Task instructions:
What do the lines from the top of the data through the line with "(** ** More on the rewriting step *)" say? Quote them exactly and include both ends.
◆ ◆ ◆
(** X9. A call, however it ends, leaves the server with the children it
    had and the dashboard's request counter where it was: the endpoint
    does not count its requests. *)
Theorem generate_cad_leaves_session request w :
  children (generate_cad python tmpdir builtin_text request w).2 = children w
  /\ request_count (generate_cad python tmpdir builtin_text request w).2
     = request_count w.
Proof.
  destruct (generate_cad_final_state python tmpdir builtin_text request w)
    as (F & -> & _).
  done.
Qed.

End HandlerMore.

(** ** More on the rewriting step *)

(** X10. The rewriting works piece by piece: a character that occurs
    neither in [output.stl] nor among the two quotes (a newline, a space, a
    bracket) separates the code into parts that are rewritten on their
    own, whatever the workspace path. *)
Theorem prepare_code_splits_at (path u v : str) (c : N) :
  c ∉ sq :: dq :: output_name ->
  prepare_code path (u ++ c :: v)
  = prepare_code path u ++ c :: prepare_code path v.
Proof.
  intros Hc.
  assert ((c ∉ quoted sq output_name) /\ (c ∉ quoted dq output_name)) as [HA HB].
  { unfold quoted.
    split; intros H; apply Hc;
      rewrite elem_of_cons, elem_of_app, list_elem_of_singleton in H;
      rewrite !elem_of_cons; tauto. }
  rewrite !prepare_code_unfold.
  rewrite (replace_from_barrier _ _ u c v 0) by (done || lia).
  by rewrite replace_from_barrier by (done || lia).
Qed.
◆ ◆ ◆
Result of the exercise:
(** X9. A call, however it ends, leaves the server with the children it
    had and the dashboard's request counter where it was: the endpoint
    does not count its requests. *)
Theorem generate_cad_leaves_session request w :
  children (generate_cad python tmpdir builtin_text request w).2 = children w
  /\ request_count (generate_cad python tmpdir builtin_text request w).2
     = request_count w.
Proof.
  destruct (generate_cad_final_state python tmpdir builtin_text request w)
    as (F & -> & _).
  done.
Qed.

End HandlerMore.

(** ** More on the rewriting step *)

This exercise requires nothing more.